Un vaso le acompañaba, para terminar medio lleno.
Sorbo a sorbo tragaba palabras de un tiempo atrás.
Devorando el recuerdo de su piel como quien saborea hasta la última gota de Ron.
Para no dejar rastro de ella.
Sus manos temblaban, se estremecían, se quebraban ante el tiempo.
Como si estas supieran que ya nunca iba a volver.
Que ya nada volvería a ser igual.

Prefiriendo ser el quien devorara a la vida, antes de que esta lo hiciera.
Deslizo la mano hasta el final de su espalda, sacando de ella una vieja cartera.
Billetes que perdieron valor en su día, varios números de teléfonos,
y unas palabras que escondían una vieja fotografía.
Y bueno, ahí estaba ella, tan guapa como siempre.
Sus grandes ojos azules, aquel pelo oscuro.

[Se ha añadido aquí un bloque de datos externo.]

(** * Summary measures for ergodic Markov chains

    A shallow embedding of [pysal/spatial_dynamics/markov/ergodic.py]: the
    two functions [steady_state] and [fmpt], over the numpy operations they
    call.

    Numbers.  A float64 is read as a real number: arithmetic is exact, there
    is no rounding and no overflow.  What numpy does on a division by zero is
    kept: it raises nothing and stores an infinity or a NaN, so the result
    of a division is an [npfloat].  A complex128 is a pair of reals; the
    eigen-solver answers with float64 arrays when every eigenvalue is real
    and with complex128 arrays otherwise, and [steady_state] runs at either
    element type.

    Linear algebra.  [numpy.linalg.eig] and [numpy.linalg.inv] are not part
    of the repository.  They are taken as a backend [LinAlg], and the
    theorems assume of it only the documented contract of the two routines,
    at the one matrix the call is made on ([eig_ok], [inv_ok]). *)

From Stdlib Require Import Reals Lra Lia List Bool Arith.
Import ListNotations.
Open Scope R_scope.

(** ** Exceptions and results *)

Inductive exn : Type :=
| LinAlgError
| ValueError
| IndexError
| TypeError.

Inductive result (A : Type) : Type :=
| Ok (a : A)
| Raise (e : exn).

Arguments Ok {A} a.
Arguments Raise {A} e.

Definition bind {A B : Type} (r : result A) (f : A -> result B) : result B :=
  match r with
  | Ok a => f a
  | Raise e => Raise e
  end.

Notation "x <- r ;; k" := (bind r (fun x => k))
  (at level 61, r at next level, right associativity).

(** [for x in range(n): s = body(x, s)], an exception leaving the loop. *)
Definition for_range {S : Type} (n : nat) (body : nat -> S -> result S)
    (s : S) : result S :=
  fold_left (fun acc i => s' <- acc ;; body i s') (seq 0 n) (Ok s).

(** ** Numbers *)

Definition Reqb (x y : R) : bool := if Req_dec_T x y then true else false.
Definition Rgtb (x y : R) : bool := if Rlt_dec y x then true else false.

(** The value a float64 division leaves behind. *)
Inductive npfloat : Type :=
| Fin (x : R)
| Inf          (* an infinity, of either sign *)
| NaN.

Definition nonfinite (y : npfloat) : Prop := y = Inf \/ y = NaN.

(** [x / y] on float64 scalars and arrays: never raises. *)
Definition np_div (x y : R) : npfloat :=
  if Reqb y 0 then (if Reqb x 0 then NaN else Inf) else Fin (x / y).

Definition C : Type := (R * R)%type.

Definition Re (z : C) : R := fst z.
Definition Im (z : C) : R := snd z.
Definition RtoC (x : R) : C := (x, 0).
Definition C0 : C := (0, 0).
Definition Cadd (z w : C) : C := (Re z + Re w, Im z + Im w).
Definition Cmul (z w : C) : C :=
  (Re z * Re w - Im z * Im w, Re z * Im w + Im z * Re w).
Definition Cscale (a : R) (z : C) : C := (a * Re z, a * Im z).
Definition Cnorm2 (z : C) : R := Re z * Re z + Im z * Im z.
Definition Cdiv (z w : C) : C :=
  ((Re z * Re w + Im z * Im w) / Cnorm2 w,
   (Im z * Re w - Re z * Im w) / Cnorm2 w).

Definition Ceqb (z w : C) : bool := Reqb (Re z) (Re w) && Reqb (Im z) (Im w).

(** numpy orders complex scalars lexicographically, real part first. *)
Definition Cgtb (z w : C) : bool :=
  Rgtb (Re z) (Re w) || (Reqb (Re z) (Re w) && Rgtb (Im z) (Im w)).

Definition npcomplex : Type := (npfloat * npfloat)%type.

(** [z / w] on complex128: a zero divisor divides both parts by zero. *)
Definition np_cdiv (z w : C) : npcomplex :=
  if Ceqb w C0 then (np_div (Re z) 0, np_div (Im z) 0)
  else (Fin (Re (Cdiv z w)), Fin (Im (Cdiv z w))).

(** An element type of numpy arrays, with what [steady_state] asks of it:
    [0], [+], [>], [==] and [/], the last with results in [V]. *)
Record dtype (T V : Type) : Type := {
  dt_zero : T;
  dt_add : T -> T -> T;
  dt_gtb : T -> T -> bool;
  dt_eqb : T -> T -> bool;
  dt_div : T -> T -> V
}.

Arguments dt_zero {T V} d.
Arguments dt_add {T V} d _ _.
Arguments dt_gtb {T V} d _ _.
Arguments dt_eqb {T V} d _ _.
Arguments dt_div {T V} d _ _.

Definition float64 : dtype R npfloat :=
  {| dt_zero := 0; dt_add := Rplus; dt_gtb := Rgtb; dt_eqb := Reqb;
     dt_div := np_div |}.

Definition complex128 : dtype C npcomplex :=
  {| dt_zero := C0; dt_add := Cadd; dt_gtb := Cgtb; dt_eqb := Ceqb;
     dt_div := np_cdiv |}.

(** ** Dense matrices *)

Definition matrix (A : Type) : Type := list (list A).
Definition rmat : Type := matrix R.
Definition cmat : Type := matrix C.
Definition fmat : Type := matrix npfloat.

Definition nrows {A} (M : matrix A) : nat := length M.
Definition ncols {A} (M : matrix A) : nat := length (hd [] M).
Definition shape {A} (M : matrix A) : nat * nat := (nrows M, ncols M).

(** [n] rows, each of length [m]. *)
Definition is_mat {A} (n m : nat) (M : matrix A) : Prop :=
  length M = n /\ Forall (fun r => length r = m) M.

Definition mk_mat {A} (n m : nat) (f : nat -> nat -> A) : matrix A :=
  map (fun i => map (fun j => f i j) (seq 0 m)) (seq 0 n).

(** Entry [(i,j)], read as 0 outside the matrix. *)
Definition mget (M : rmat) (i j : nat) : R := nth j (nth i M []) 0.

(** [M[i,j]] as the program reads it. *)
Definition np_get {A} (M : matrix A) (i j : nat) : result A :=
  match nth_error M i with
  | Some r => match nth_error r j with
              | Some x => Ok x
              | None => Raise IndexError
              end
  | None => Raise IndexError
  end.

El vaso sobre la mesa le obligaba a dar un sorbo más.
Tragaba una a una todas sus palabras, ya que eran las únicas que le hacían,
por aquel entonces, sobre-vivir.
Más tarde, recorrió uno a uno todos los pasillos.
Puertas que encerraban libros, neveras llenas de luz, o asientos que quedaron vacíos.

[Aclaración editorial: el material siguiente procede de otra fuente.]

(** * google-drive-mcp-server: the credential manager and the tool surface

    A shallow embedding of [main.py].  The program is a sequence of calls
    into external collaborators (the local file system, [pickle], the
    identity provider, the Drive client) with diagnostic prints in between,
    every function wrapped in [try: ... except Exception as e: print; raise].

    The embedding keeps that shape: a state-and-exception monad over a
    [World] holding the local files, the lines written to [sys.stderr] and
    the trace of calls made so far; the collaborators are the fields of a
    record [Ext], each one a function of the trace so far, so that a remote
    service may answer differently over time.

    Contents: the model of [get_drive] and of the nine tools; the
    vocabulary of the properties; sample worlds; then the properties:
    which calls a run makes, that no failure is swallowed, the credential
    behind a handle, and the requests of [upload_file], [move_file],
    [search_drive_files], [list_drive_files], [create_folder] and
    [download_file]. *)

From Stdlib Require Import Ascii.
From stdpp Require Import gmap strings list fin_maps pretty.

Open Scope string_scope.
Open Scope list_scope.

(** ** Python values and exceptions *)

(** An instance of [Exception]: its class name and what [str(e)] returns.
    Interpreter signals that are not [Exception]s ([KeyboardInterrupt],
    [SystemExit]) are outside the model. *)
Record exn := Exn { exn_type : string; exn_msg : string }.

(** What a call into a collaborator answers. *)
Inductive answer (A : Type) : Type :=
| Got (a : A)
| Failed (e : exn).
Arguments Got {A} a.
Arguments Failed {A} e.

(** What running a piece of code gives: a value, a raised exception, or
    no answer within the loop budget ([Diverge], only the download loop can
    produce it; no [except] clause sees it). *)
Inductive outcome (A : Type) : Type :=
| Ok (a : A)
| Raise (e : exn)
| Diverge.
Arguments Ok {A} a.
Arguments Raise {A} e.
Arguments Diverge {A}.

(** JSON-like values: keyword arguments, request bodies and responses. *)
#[local] Unset Elimination Schemes.
Inductive value : Type :=
| VNone
| VBool (b : bool)
| VInt (z : Z)
| VStr (s : string)
| VList (l : list value)
| VDict (d : gmap string value)
| VMedia (path : string) (resumable : bool).
#[local] Set Elimination Schemes.

(** [google.oauth2.credentials.Credentials], as far as [get_drive] reads it.
    [expired] is what the property of that name answers during the
    invocation (the expiry compared with the clock). *)
Record Credentials := Creds {
  token : option string;
  refresh_token : option string;
  expired : bool
}.

(** [creds.valid]: a token is present and the credential is not expired. *)
Definition valid (c : Credentials) : bool :=
  match token c with
  | Some _ => negb (expired c)
  | None => false
  end.

(** Truthiness of an optional string: [None] and [""] are false. *)
Definition truthy (o : option string) : bool :=
  match o with
  | None => false
  | Some s => negb (String.eqb s "")
  end.

(** ** Calls into the collaborators *)

Inductive api_method := MList | MCreate | MDelete | MUpdate | MGet.

(** A call [service.files().<method>(k1=v1, ...)], to be executed. *)
Record request := Request { meth : api_method; kwargs : gmap string value }.

(** What [downloader.next_chunk()] gives back: the bytes it wrote to the
    file handle, the percentage [int(status.progress() * 100)] and [done]. *)
Record chunk := Chunk { chunk_data : string; chunk_pct : Z; chunk_done : bool }.

(** One entry per call that leaves the program, with its result. *)
Inductive event : Type :=
| EvExists (path : string) (found : bool)
| EvUnpickle (path : string) (r : answer (option Credentials))
| EvOpenWrite (path : string) (r : option exn)
| EvOpenRead (path : string) (r : option exn)
| EvRefresh (c : Credentials) (r : answer Credentials)
| EvAuthorize (secrets : string) (scopes : list string) (r : answer Credentials)
| EvExecute (c : Credentials) (req : request) (r : answer (gmap string value))
| EvChunk (c : Credentials) (file_id : string) (r : answer chunk).

(** The external collaborators.  Each answer may depend on everything that
    happened before (the trace).  An [Ext] is the environment of one
    invocation: [pickle_loads] gives what unpickling yields at that time,
    the [expired] flag included; an invocation made later has an
    environment of its own. *)
Record Ext := {
  SCRIPT_DIR : string;
  pickle_loads : string -> answer (option Credentials);
  pickle_dumps : Credentials -> string;
  open_wb : list event -> string -> option exn;
  open_rb : list event -> string -> option exn;
  refresh : list event -> Credentials -> answer Credentials;
  run_local_server : list event -> string -> list string -> answer Credentials;
  execute : list event -> Credentials -> request -> answer (gmap string value);
  next_chunk : list event -> Credentials -> string -> answer chunk;
  py_repr : value -> string
}.

(** ** The world and the monad *)

(** [fs] holds the local paths that exist, each with its content (for a
    directory the content plays no part: it cannot be opened for reading). *)
Record World := {
  fs : gmap string string;
  stderr : list string;
  trace : list event
}.

Definition M (A : Type) : Type := World -> outcome A * World.

Definition ret {A} (a : A) : M A := fun w => (Ok a, w).

Definition bind {A B} (m : M A) (k : A -> M B) : M B :=
  fun w =>
    match m w with
    | (Ok a, w') => k a w'
    | (Raise e, w') => (Raise e, w')
    | (Diverge, w') => (Diverge, w')
    end.

Definition raise {A} (e : exn) : M A := fun w => (Raise e, w).

Module MNotations.
  Notation "'let!' x ':=' m 'in' k" := (bind m (fun x => k))
    (at level 10, x name, m at level 100, k at level 200).
  Notation "m '>>' k" := (bind m (fun _ => k))
    (at level 100, k at level 200, right associativity).
End MNotations.
Import MNotations.

Definition log_line (s : string) (w : World) : World :=
  {| fs := fs w; stderr := stderr w ++ [s]; trace := trace w |}.

Definition record (ev : event) (w : World) : World :=
  {| fs := fs w; stderr := stderr w; trace := trace w ++ [ev] |}.

Definition write_file (p : string) (b : string) (w : World) : World :=
  {| fs := <[p := b]> (fs w); stderr := stderr w; trace := trace w |}.

(** [print(s, file=sys.stderr)] *)
Definition print (s : string) : M unit := fun w => (Ok tt, log_line s w).

(** [try: body  except Exception as e: print(f"ERROR in <name>: {str(e)}",
    file=sys.stderr); raise] *)
Definition try_log {A} (name : string) (body : M A) : M A :=
  fun w =>
    match body w with
    | (Raise e, w') =>
        (Raise e, log_line ("ERROR in " +:+ name +:+ ": " +:+ exn_msg e) w')
    | r => r
    end.

Definition of_answer {A} (r : answer A) : outcome A :=
  match r with
  | Got a => Ok a
  | Failed e => Raise e
  end.

(** ** Paths ([posixpath]) *)

Definition ends_with_slash (p : string) : bool :=
  match last (String.list_ascii_of_string p) with
  | Some c => Ascii.eqb c "/"%char
  | None => false
  end.

(** [os.path.join(a, b)] *)
Definition path_join (a b : string) : string :=
  if String.prefix "/" b then b
  else if String.eqb a "" || ends_with_slash a then a +:+ b
  else a +:+ "/" +:+ b.

(** [os.path.basename(p)]: what follows the last slash. *)
Fixpoint basename (p : string) : string :=
  match p with
  | EmptyString => EmptyString
  | String c rest =>
      if Ascii.eqb c "/"%char then basename rest
      else if existsb (Ascii.eqb "/"%char) (String.list_ascii_of_string rest)
           then basename rest
           else p
  end.

(** ** Module constants *)

Definition SCOPES : list string :=
  [ "https://www.googleapis.com/auth/drive";
    "https://www.googleapis.com/auth/drive.file" ].

Definition CREDENTIALS_FILE (E : Ext) : string :=
  path_join (SCRIPT_DIR E) "credentials.json".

Un sorbo más y en su cabeza solo quedarían aquellas despedidas.
Ni las flores sobre su pecho, el olor de aquel perfume, o su risa en las mañanas.

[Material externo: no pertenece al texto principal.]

(** * TatraPay+ client and payment callback route: a shallow embedding

    The development follows [src/lib/tatrapay.ts] (token cache, request
    shaping, status helpers) and [src/app/api/payment/callback/route.ts]
    (the return-URL handler).

    Conventions of the embedding:
    - a JavaScript string is the list of its UTF-16 code units;
    - a JavaScript [number] holding an integer (epoch milliseconds, an
      amount in cents, an HTTP status) is a [Z]; the quotient
      [amount / 100] is the binary64 quotient, a primitive [float];
      a decimal the gateway reports and the code only passes on is the
      rational it denotes;
    - [async] functions are computations over an explicit [World]: the
      module-level token slot, the wall clock, the history of [fetch]
      calls, the console and the counter behind [crypto.randomUUID];
    - [throw] is the [Throw] result of the computation. *)

From Stdlib Require Import ZArith NArith QArith List String Ascii Bool Lia.
From Stdlib Require Import DecimalString.
From Stdlib Require Import PrimFloat Uint63 FloatOps.
Import ListNotations.

Local Close Scope Q_scope.
Local Open Scope Z_scope.
Local Open Scope list_scope.

Set Implicit Arguments.

(* ================================================================== *)
(** ** JavaScript strings *)
(* ================================================================== *)

Module JS.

Un sorbo más, y ya no quedaría nada.
El frío se desliza a través de la ventana, una casa desordenada,
unos brazos que arrastran el sorbo de una botella, o un vaso roto en el salón.
Deslizando con inseguridad sus piernas logró caer sobre el colchón.
Un sorbo más, solo uno más.
Esta vez el destino no eran sus ojos, ni el color de su pelo.
Solo le quedaba el silencio, y una despedida.
Quedaba poco tiempo, el justo para memorizar su nombre.
Recordando que una vez la ciudad les vio de la mano,
y que durante ochenta y cinco años ella le hizo grande.
Un último sorbo, y será el quien le habrá ganado el pulso a la vida.
Ni el cáncer, ni el alzheimer pudieron con ellos.
Y será ella, la ciudad.
Quien recordará que fueron ellos los que no quisieron olvidar
que un día brillaron tanto como el cielo que hoy tienen delante.